Trupti Dhumal, MS, BPharm, West Virginia University, Morgantown, WV, USA
With regards to the current evolution in Alzheimer’s disease (AD), drug development—from later-stage symptomatic AD to disease-modifying monoclonal antibody (MAB) therapies—the treatment shift has experienced some mixed reviews. The new treatment pathways have been losing its essence of valuing patient relevance due to its increasing focus on biomarkers and cost. It is critical to evaluate whether the clinical outcome assessments (COA) account for patient relevant concepts in mild cognitive impairment and early AD trials for the new MAB therapeutics (Figure1).
Figure 1. Session agenda and speakers.
Taking into account the current issue, today’s session moderator John Harrison, PhD (Vrije Universiteit, Amsterdam) kicked off an interesting workshop focused on evaluating the COA measures in mild cognitive impairment and early AD trials and exploring the extent to which legacy measures account for patient relevant meaningful benefit. He introduced the other 3 presenters: William Herring, Sarah Acaster, and Russ Paulsen (UsAgainstAlzheimer’s).

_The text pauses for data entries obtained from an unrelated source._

(* ===== verification/DeliveryConfig.v ===== *)
(** * The configuration of Asset delivery

    Models [orbitrelay-server/src/asset_delivery/config.rs]: the settings, their
    defaults and builders, and the validation.  A validated base URL is a bare
    [scheme://authority], so that the locators built from it have one form. *)

From S2P Require Import Prelude Net Http Lifecycle.

(** ** The settings *)

Record AssetDeliveryConfig := mkDeliveryConfig {
  enabled : bool;
  listen_addr : SocketAddr;
  cfg_public_base_url : option string;
  max_connections : Z;
  max_active_downloads : Z;
  chunk_size : Z;
  idle_timeout_milliseconds : Z;
  cfg_grant_ttl_seconds : Z;
  cfg_max_grants : Z;
  cfg_allowed_origins : list string
}.
Definition delivery_default : AssetDeliveryConfig :=
  mkDeliveryConfig false (mkSocketAddr (V4 [127; 0; 0; 1]) 8081 0) None 64 8 (64 * 1024) 30000 (10 * 60) 4096 [].

(** *** Builders *)

Definition with_enabled (value : bool) (c : AssetDeliveryConfig) : AssetDeliveryConfig :=
  mkDeliveryConfig value (listen_addr c) (cfg_public_base_url c) (max_connections c)
    (max_active_downloads c) (chunk_size c) (idle_timeout_milliseconds c) (cfg_grant_ttl_seconds c)
    (cfg_max_grants c) (cfg_allowed_origins c).
Definition with_listen_addr (value : SocketAddr) (c : AssetDeliveryConfig) : AssetDeliveryConfig :=
  mkDeliveryConfig (enabled c) value (cfg_public_base_url c) (max_connections c)
    (max_active_downloads c) (chunk_size c) (idle_timeout_milliseconds c) (cfg_grant_ttl_seconds c)
    (cfg_max_grants c) (cfg_allowed_origins c).
(** The assignment of [public_base_url] *)
Definition assign_public_base_url (value : option string) (c : AssetDeliveryConfig) : AssetDeliveryConfig :=
  mkDeliveryConfig (enabled c) (listen_addr c) value (max_connections c)
    (max_active_downloads c) (chunk_size c) (idle_timeout_milliseconds c) (cfg_grant_ttl_seconds c)
    (cfg_max_grants c) (cfg_allowed_origins c).
Definition with_public_base_url (value : string) : AssetDeliveryConfig → AssetDeliveryConfig :=
  assign_public_base_url (Some value).
Definition without_public_base_url : AssetDeliveryConfig → AssetDeliveryConfig :=
  assign_public_base_url None.
Definition with_max_connections (value : Z) (c : AssetDeliveryConfig) : AssetDeliveryConfig :=
  mkDeliveryConfig (enabled c) (listen_addr c) (cfg_public_base_url c) value
    (max_active_downloads c) (chunk_size c) (idle_timeout_milliseconds c) (cfg_grant_ttl_seconds c)
    (cfg_max_grants c) (cfg_allowed_origins c).
Definition with_max_active_downloads (value : Z) (c : AssetDeliveryConfig) : AssetDeliveryConfig :=
  mkDeliveryConfig (enabled c) (listen_addr c) (cfg_public_base_url c) (max_connections c)
    value (chunk_size c) (idle_timeout_milliseconds c) (cfg_grant_ttl_seconds c)
    (cfg_max_grants c) (cfg_allowed_origins c).
Definition with_chunk_size (value : Z) (c : AssetDeliveryConfig) : AssetDeliveryConfig :=
  mkDeliveryConfig (enabled c) (listen_addr c) (cfg_public_base_url c) (max_connections c)
    (max_active_downloads c) value (idle_timeout_milliseconds c) (cfg_grant_ttl_seconds c)
    (cfg_max_grants c) (cfg_allowed_origins c).
Definition with_idle_timeout_milliseconds (value : Z) (c : AssetDeliveryConfig) : AssetDeliveryConfig :=
  mkDeliveryConfig (enabled c) (listen_addr c) (cfg_public_base_url c) (max_connections c)
    (max_active_downloads c) (chunk_size c) value (cfg_grant_ttl_seconds c)
    (cfg_max_grants c) (cfg_allowed_origins c).
Definition with_grant_ttl_seconds (value : Z) (c : AssetDeliveryConfig) : AssetDeliveryConfig :=
  mkDeliveryConfig (enabled c) (listen_addr c) (cfg_public_base_url c) (max_connections c)
    (max_active_downloads c) (chunk_size c) (idle_timeout_milliseconds c) value
    (cfg_max_grants c) (cfg_allowed_origins c).
Definition with_max_grants (value : Z) (c : AssetDeliveryConfig) : AssetDeliveryConfig :=
  mkDeliveryConfig (enabled c) (listen_addr c) (cfg_public_base_url c) (max_connections c)
    (max_active_downloads c) (chunk_size c) (idle_timeout_milliseconds c) (cfg_grant_ttl_seconds c)
    value (cfg_allowed_origins c).
Definition with_allowed_origins (value : list string) (c : AssetDeliveryConfig) : AssetDeliveryConfig :=
  mkDeliveryConfig (enabled c) (listen_addr c) (cfg_public_base_url c) (max_connections c)
    (max_active_downloads c) (chunk_size c) (idle_timeout_milliseconds c) (cfg_grant_ttl_seconds c)
    (cfg_max_grants c) value.

(** ** Validation *)

Definition config (message : string) : ServerError := Config message.

(** [str::trim_matches(['[', ']'])] *)
Definition is_bracket (c : ascii) : bool := char_eqb c "[" || char_eqb c "]".
Fixpoint trim_brackets_start (s : string) : string :=
  match s with String c s' => if is_bracket c then trim_brackets_start s' else s | EmptyString => s end.
Fixpoint trim_brackets_end (s : string) : string :=
  match s with
  | EmptyString => EmptyString
  | String c s' =>
      let t := trim_brackets_end s' in
      if str_is_empty t && is_bracket c then EmptyString else String c t
  end.
Definition trim_brackets (s : string) : string := trim_brackets_end (trim_brackets_start s).

(** [authority.matches(':').count()] *)
Fixpoint count_char (c : ascii) (s : string) : nat :=
  match s with
  | EmptyString => O
  | String a s' => if char_eqb c a then S (count_char c s') else count_char c s'
  end.

(** The [let host = ...] of [validate_public_base_url].  With at most one colon,
    [rsplit_once] splits where [split_once] does. *)
Definition authority_host (authority : string) : result ServerError string :=
  match strip_prefix "[" authority with
  | Some rest =>
      '(host, suffix) ← ok_or (config "asset public base URL has an invalid IPv6 authority")
                          (split_once "]" rest);
      if negb (str_is_empty suffix) &&
         (negb (starts_with ":" suffix) || negb (bool_decide (is_Some (parse_u16 (str_drop 1 suffix)))))
      then Err (config "asset public base URL has an invalid port") else Ok host
  | None =>
      if (1 <? count_char ":" authority)%nat
      then Err (config "asset public base URL has an invalid IPv6 authority") else
      match split_once ":" authority with
      | Some (host, port) =>
          if str_is_empty host || negb (bool_decide (is_Some (parse_u16 port)))
          then Err (config "asset public base URL has an invalid port") else Ok host
      | None => Ok authority
      end
  end.

(** [validate_public_base_url] *)
Definition validate_public_base_url (value : string) : result ServerError () :=
  '(scheme, remainder) ← ok_or (config "asset public base URL must be absolute")
                           (split_once_str "://" value);
  if (negb (bool_decide (scheme = "http")) && negb (bool_decide (scheme = "https")))
     || has_whitespace value
  then Err (config "asset public base URL must use http or https") else
  let '(authority, path) := match split_once "/" remainder with
                            | Some (authority, path) => (authority, Some path)
                            | None => (remainder, None)
                            end in
  if str_is_empty authority
     || match path with Some path => negb (str_is_empty path) | None => false end
     || str_contains "?" remainder || str_contains "#" remainder
  then Err (config "asset public base URL must include a host without query or fragment") else
  host ← authority_host authority;
  if str_is_empty host then Err (config "asset public base URL must include a host") else
  match parse_ip_addr (trim_brackets host) with
  | Some ip => if is_unspecified ip
               then Err (config "asset public base URL must not advertise an unspecified host")
               else Ok ()
  | None => Ok ()
  end.

(** [AssetDeliveryConfig::validate] *)
Definition validate_delivery (c : AssetDeliveryConfig) : result ServerError () :=
  if (max_connections c =? 0) || (max_active_downloads c =? 0)
  then Err (config "asset delivery connection and download limits must be greater than zero") else
  if chunk_size c =? 0 then Err (config "asset delivery chunk size must be greater than zero") else
  if idle_timeout_milliseconds c =? 0
  then Err (config "asset delivery idle timeout must be greater than zero") else
  if cfg_grant_ttl_seconds c <=? 0 then Err (config "asset delivery Grant TTL must be positive") else
  if cfg_max_grants c =? 0 then Err (config "asset delivery max grants must be greater than zero") else
  match cfg_public_base_url c with
  | Some url => validate_public_base_url url
  | None => if enabled c && negb (is_loopback (ip (listen_addr c)))
            then Err (config "asset public base URL is required for non-loopback binds") else Ok ()
  end.

(** ** What a validated base URL looks like *)

Lemma split_once_str_Some sep s l r : split_once_str sep s = Some (l, r) → s = l +:+ sep +:+ r.
Proof.
  revert l. induction s as [|a s IH]; intros l; cbn [split_once_str];
    destruct (strip_prefix sep _) as [rest|] eqn:Hp; try done.
  - intros [= <- <-]. rewrite append_nil. by apply strip_prefix_Some.
  - intros [= <- <-]. rewrite append_nil. by apply strip_prefix_Some.
  - destruct (split_once_str sep s) as [[l' r']|]; [|done]. intros [= <- <-].
    rewrite append_cons. f_equal. by apply IH.
Qed.

Lemma split_once_None c s : split_once c s = None → str_contains c s = false.
Proof.
  induction s as [|a s IH]; [done|]. cbn [split_once str_contains]. destruct (char_eqb c a); [done|].
  destruct (split_once c s) as [[]|]; [done|]. auto.
Qed.

(** A scheme and an authority, with nothing after it but possibly a slash. *)
Record base_url_shape (value scheme authority : string) : Prop := {
  shape_scheme : scheme = "http"%string ∨ scheme = "https"%string;
  shape_value : value = scheme +:+ "://" +:+ authority ∨ value = scheme +:+ "://" +:+ authority +:+ "/";
  shape_host : str_is_empty authority = false;
  shape_slash : str_contains "/" authority = false;
  shape_query : str_contains "?" authority = false;
  shape_fragment : str_contains "#" authority = false;
  shape_space : has_whitespace value = false
}.

Lemma validate_public_base_url_shape value :
  validate_public_base_url value = Ok () → ∃ scheme authority, base_url_shape value scheme authority.
Proof.
  unfold validate_public_base_url. intros Hv.
  apply bind_Ok_inv in Hv as ([scheme remainder] & Hs%ok_or_Ok_inv%split_once_str_Some & Hv).
  cbv beta iota in Hv.
  destruct ((negb (bool_decide (scheme = "http"%string)) && negb (bool_decide (scheme = "https"%string)))
            || has_whitespace value) eqn:Hscheme; [done|].
  apply orb_false_elim in Hscheme as [Hscheme Hws].
  assert (scheme = "http"%string ∨ scheme = "https"%string) as Hsch.
  { apply andb_false_iff in Hscheme. rewrite !negb_false_iff, !bool_decide_eq_true in Hscheme. tauto. }
  destruct (split_once "/" remainder) as [[authority path]|] eqn:Hsplit.
  - destruct (str_is_empty authority || _ || _ || _) eqn:Hbad; [done|].
    apply orb_false_elim in Hbad as [Hbad Hhash]. apply orb_false_elim in Hbad as [Hbad Hq].
    apply orb_false_elim in Hbad as [Hempty Hpath]. apply negb_false_iff in Hpath.
    destruct path; [|done]. apply split_once_Some in Hsplit as [-> Hslash].
    rewrite str_contains_app in Hhash, Hq. apply orb_false_elim in Hhash as [Hhash _], Hq as [Hq _].
    exists scheme, authority. split; try done. right. rewrite Hs. done.
  - destruct (str_is_empty remainder || _ || _ || _) eqn:Hbad; [done|].
    apply orb_false_elim in Hbad as [Hbad Hhash]. apply orb_false_elim in Hbad as [Hbad Hq].
    apply orb_false_elim in Hbad as [Hempty _]. apply split_once_None in Hsplit.
    exists scheme, remainder. split; try done. by left.
Qed.

(** Every field within the range of its type. *)
Record delivery_typed (c : AssetDeliveryConfig) : Prop := {
  typed_listen_addr : addr_typed (listen_addr c);
  typed_max_connections : is_u64 (max_connections c);
  typed_max_active_downloads : is_u64 (max_active_downloads c);
  typed_chunk_size : is_u64 (chunk_size c);
  typed_idle_timeout : is_u64 (idle_timeout_milliseconds c);
  typed_grant_ttl : is_i64 (cfg_grant_ttl_seconds c);
  typed_max_grants : is_u64 (cfg_max_grants c)
}.

(** What [validate_delivery] checks *)
Record delivery_valid (c : AssetDeliveryConfig) : Prop := {
  valid_max_connections : max_connections c ≠ 0;
  valid_max_active_downloads : max_active_downloads c ≠ 0;
  valid_chunk_size : chunk_size c ≠ 0;
  valid_idle_timeout : idle_timeout_milliseconds c ≠ 0;
  valid_grant_ttl : 0 < cfg_grant_ttl_seconds c;
  valid_max_grants : cfg_max_grants c ≠ 0;
  valid_base_url : match cfg_public_base_url c with
                   | Some url => validate_public_base_url url = Ok ()
                   | None => enabled c = true → is_loopback (ip (listen_addr c)) = true
                   end
}.

Lemma validate_delivery_iff c : validate_delivery c = Ok () ↔ delivery_valid c.
Proof.
  unfold validate_delivery. rewrite !guard_Ok, orb_false_iff, !Z.eqb_neq, Z.leb_gt.
  assert ((match cfg_public_base_url c with
           | Some url => validate_public_base_url url
           | None => if enabled c && negb (is_loopback (ip (listen_addr c)))
                     then Err (config "asset public base URL is required for non-loopback binds") else Ok ()
           end) = Ok () ↔
          match cfg_public_base_url c with
          | Some url => validate_public_base_url url = Ok ()
          | None => enabled c = true → is_loopback (ip (listen_addr c)) = true
          end) as ->.
  { destruct (cfg_public_base_url c); [done|]. rewrite guard_Ok.
    rewrite andb_false_iff, negb_false_iff. destruct (enabled c), (is_loopback _); intuition congruence. }
  split; [intros ([? ?] & ? & ? & ? & ? & ?); by split|].
  intros []. by split_and!.
Qed.
(** Each setting is that of its own variable. *)
Record canvas_loaded (env : Env) (c : DevelopmentCanvasConfig) : Prop := {
  from_session : opt_setting env "ORBITRELAY_DEVELOPMENT_CANVAS_SESSION_ID" of_text (dc_session_id c);
  from_canvas : opt_setting env "ORBITRELAY_DEVELOPMENT_CANVAS_ID" of_text (dc_canvas_id c);
  from_layer : opt_setting env "ORBITRELAY_DEVELOPMENT_CANVAS_LAYER_ID" of_text (dc_layer_id c);
  from_width : setting env "ORBITRELAY_DEVELOPMENT_CANVAS_WIDTH" parse_f64 (f64_of_Z 1920) (dc_width c);
  from_height : setting env "ORBITRELAY_DEVELOPMENT_CANVAS_HEIGHT" parse_f64 (f64_of_Z 1080) (dc_height c)
}.
Record listener_loaded (env : Env) (c : WebSocketListenerConfig) : Prop := {
  from_bind_addr : setting env "ORBITRELAY_BIND_ADDR" parse_socket_addr
                     (mkSocketAddr (V4 [127; 0; 0; 1]) 8080 0) (bind_addr c);
  from_ws_path : setting env "ORBITRELAY_WEBSOCKET_PATH" Some "/ws" (websocket_path c);
  from_ws_connections : setting env "ORBITRELAY_MAX_CONNECTIONS" parse_u64 1024 (ws_max_connections c);
  from_handshake : setting env "ORBITRELAY_HANDSHAKE_TIMEOUT_MILLISECONDS" parse_u64 10000
                     (handshake_timeout_milliseconds c);
  from_grace : setting env "ORBITRELAY_SHUTDOWN_GRACE_PERIOD_MILLISECONDS" parse_u64 5000
                 (shutdown_grace_period_milliseconds c)
}.
Record delivery_loaded (env : Env) (c : AssetDeliveryConfig) : Prop := {
  from_enabled : setting env "ORBITRELAY_ASSET_DELIVERY_ENABLED" bool_text false (enabled c);
  from_listen_addr : setting env "ORBITRELAY_ASSET_LISTEN_ADDR" parse_socket_addr
                       (mkSocketAddr (V4 [127; 0; 0; 1]) 8081 0) (listen_addr c);
  from_base_url : opt_setting env "ORBITRELAY_ASSET_PUBLIC_BASE_URL" Some (cfg_public_base_url c);
  from_connections : setting env "ORBITRELAY_ASSET_MAX_CONNECTIONS" parse_u64 64 (max_connections c);
  from_downloads : setting env "ORBITRELAY_ASSET_MAX_ACTIVE_DOWNLOADS" parse_u64 8
                     (max_active_downloads c);
  from_chunk : setting env "ORBITRELAY_ASSET_CHUNK_SIZE" parse_u64 65536 (chunk_size c);
  from_idle : setting env "ORBITRELAY_ASSET_IDLE_TIMEOUT_MILLISECONDS" parse_u64 30000
                (idle_timeout_milliseconds c);
  from_ttl : setting env "ORBITRELAY_ASSET_GRANT_TTL_SECONDS" parse_i64 600 (cfg_grant_ttl_seconds c);
  from_grants : setting env "ORBITRELAY_ASSET_MAX_GRANTS" parse_u64 4096 (cfg_max_grants c);
  from_origins : setting env "ORBITRELAY_ASSET_ALLOWED_ORIGINS" (λ text, Some (origins_text text)) []
                   (cfg_allowed_origins c)
}.
Record loaded_from (env : Env) (c : ServerConfig) : Prop := {
  from_node_id : opt_setting env "ORBITRELAY_NODE_ID" of_text (node_id c);
  from_metadata : node_metadata c = Metadata_new;
  from_mode : setting env "ORBITRELAY_DEVELOPMENT_MODE" bool_text false (development_mode c);
  from_subscriptions : setting env "ORBITRELAY_SUBSCRIPTION_QUEUE_CAPACITY" parse_u64 64
                         (subscription_queue_capacity c);
  from_listener : listener_loaded env (websocket_listener c);
  from_adapter : websocket_adapter c = adapter_default;
  from_development_canvas : canvas_loaded env (development_canvas c);
  from_pdf_path : if development_mode c
                  then opt_setting env "ORBITRELAY_DEVELOPMENT_PDF_PATH" Some (development_pdf_path c)
                  else development_pdf_path c = None;
  from_limits : development_pdf_inspection_limits c = PdfInspectionLimits_DEFAULT;
  from_delivery : delivery_loaded env (asset_delivery c);
  from_scan_limit : setting env "ORBITRELAY_HISTORY_STORE_SCAN_LIMIT" parse_u64 64
                      (history_store_scan_limit c);
  from_event_store : opt_setting env "ORBITRELAY_EVENT_STORE_PATH" Some (event_store_path c);
  from_asset_store : opt_setting env "ORBITRELAY_ASSET_STORE_DIR" Some (asset_store_root c);
  from_catalog_store : opt_setting env "ORBITRELAY_CATALOG_STORE_PATH" Some (catalog_store_path c);
  from_queue : setting env "ORBITRELAY_SQLITE_COMMAND_QUEUE_CAPACITY" parse_u64 256
                 (sqlite_command_queue_capacity c)
}.

(** The reader of the code and the one of the specification agree. *)
Class Reads {A} (read : string → result ServerError A) (text : string → option A) : Prop :=
  reads_as : ∀ v a, read v = Ok a ↔ text v = Some a.

#[local] Instance reads_number name : Reads (parse_number_env name) parse_u64.
Proof. intros v a. unfold parse_number_env. destruct (parse_u64 v); cbn; naive_solver. Qed.
#[local] Instance reads_ok_or {A} e (parse : string → option A) : Reads (λ v, ok_or e (parse v)) parse.
Proof. intros v a. destruct (parse v); cbn; naive_solver. Qed.
#[local] Instance reads_id `{Identifier T} message : Reads (parse_id message) (λ v, Some <$> of_text v).
Proof. intros v a. unfold parse_id. destruct (of_text v); cbn; naive_solver. Qed.
#[local] Instance reads_path : Reads path_from (λ v, Some <$> Some v).
Proof. intros v a. unfold path_from. cbn. naive_solver. Qed.
#[local] Instance reads_text : Reads text_from Some.
Proof. intros v a. unfold text_from. naive_solver. Qed.
#[local] Instance reads_origins : Reads split_origins (λ v, Some (origins_text v)).
Proof. intros v a. unfold split_origins, origins_text. naive_solver. Qed.
#[local] Instance reads_bool name : Reads (parse_bool_env name) bool_text.
Proof.
  intros v a. unfold parse_bool_env, bool_text.
  repeat case_bool_decide; repeat case_decide; cbn; intuition congruence.
Qed.

(** One override sets the field to the value of its variable.  [unset] is what
    the field holds before. *)
Lemma load_setting_iff {A} env name read text (set : A → ServerConfig → ServerConfig) unset c c' :
  Reads read text → set unset c = c →
  load_setting env name read set c = Ok c' ↔ ∃ x, setting env name text unset x ∧ c' = set x c.
Proof.
  intros Hreads Hunset. unfold load_setting, read_utf8_env, setting. destruct (env !! name) as [v|]; cbn.
  - destruct (utf8_valid v); cbn; [|by split; [|intros (? & [? ?] & ?)]]. split.
    + intros (x & Hx%Hreads & [= <-])%bind_Ok_inv. eauto.
    + intros (x & [_ Hx%Hreads] & ->). by rewrite Hx.
  - split; [intros [= <-]; eauto|]. intros (x & -> & ->). by rewrite Hunset.
Qed.

(** The override that is read in development mode only *)
Lemma load_pdf_iff env (mode : bool) c c' :
  with_optional_development_pdf_path None c = c →
  (if mode
   then load_setting env "ORBITRELAY_DEVELOPMENT_PDF_PATH" path_from with_optional_development_pdf_path c
   else Ok c) = Ok c' ↔
  ∃ x, (if mode then opt_setting env "ORBITRELAY_DEVELOPMENT_PDF_PATH" Some x else x = None) ∧
       c' = with_optional_development_pdf_path x c.
Proof.
  intros Hunset. destruct mode; [by apply load_setting_iff; [typeclasses eauto|]|]. split.
  - intros [= <-]. eauto.
  - intros (x & -> & ->). by rewrite Hunset.
Qed.

(** A configuration with its assignments evaluated, field by field. *)
Ltac fields_of c :=
  eval lazy -[f64_of_Z Metadata_new adapter_default PdfInspectionLimits_DEFAULT NodeId SessionId CanvasId
              LayerId] in c.
(** [load_setting_iff] at the override [r], with the value that the field has. *)
Ltac setting_iff r c' k :=
  lazymatch r with
  | load_setting ?env ?name ?read ?set ?c =>
      let Hu := fresh "Hu" in
      eassert (Hu : set _ c = c) by
        (match goal with |- ?l = _ => let l' := fields_of l in change (l' = c) end; reflexivity);
      let iff := constr:(load_setting_iff env name read _ set _ c c' _ Hu) in
      k iff; clear Hu
  end.
(** Splits off the first override of a [load] that succeeded. *)
Ltac load_step H :=
  apply bind_Ok_inv in H as (? & ? & H);
  match goal with
  | Hs : ?r = Ok ?c' |- _ =>
      is_var c'; setting_iff r c' ltac:(fun iff => pose proof (proj1 iff Hs) as (? & ? & ?)); clear Hs
  | Hs : (if _ then _ else Ok _) = Ok _ |- _ =>
      pose proof (proj1 (load_pdf_iff _ _ _ _ eq_refl) Hs) as (? & ? & ?); clear Hs
  end;
  match goal with
  | Heq : ?c = ?v |- _ => is_var c; let v' := fields_of v in change (c = v') in Heq; subst c
  end.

Harrison gave a comprehensive background on the etiology of AD and mild cognitive impairment in early AD and shifted the discussion about how traditional assessments have low reliability and lack content validity.
Russ Paulsen,MA (UsAgainstAlzheimer’s) took over the next part of the presentation and introduced the AD-PACE initiative. He shed light on aspects that matter most to the patient. The AD-PACE initiative qualitatively assessed elements important for AD patients and care-partners (Figure 2). Thirty-five items were rated being very or extremely important. A few of the concepts were related to taking medications correctly, not feeling anxious, using the bathroom, and not feeling like a burden. The next aim of the initiative was to create recommendations of COA for each patient group.
Figure 2. Study phases of AD-PACE research.
Sarah Acaster, MSc, BSc (Acaster Lloyd Consulting, Ltd, UK) continued the discussion on measuring and interpreting patient relevant outcomes. Developing a patient-relevant approach was the main emphasis of her talk. She discussed the discrepancies in the current COA’s by comparing them and suggested the inclusion of iADRS using anchor and distribution-based methods.
Lastly, William Herring, PhD (RTI Solutions, USA) highlighted ways to leverage the clinical trial outcomes to support long-term benefits in AD. He shed light on the concept of model-based value assessment and elements of value that are missing from current cost-effectiveness models (Figure 3). “If we take into account the value drivers, we can observe a disconnect on where we are measuring endpoints in clinical trials and where we think the clinical burden is. We have to find the right endpoint here and look to develop better endpoints,” said Herring. Moving forward his suggestion was to logically argue if the endpoint is a direct clinical benefit or a surrogate endpoint and to step outside the typical clinical trial models.
Figure 3. Limitations of traditional cost-effectiveness-based value assessment.
The interesting part of the entire discussion was that all the presenters included frequent polling questions to increase participant engagement.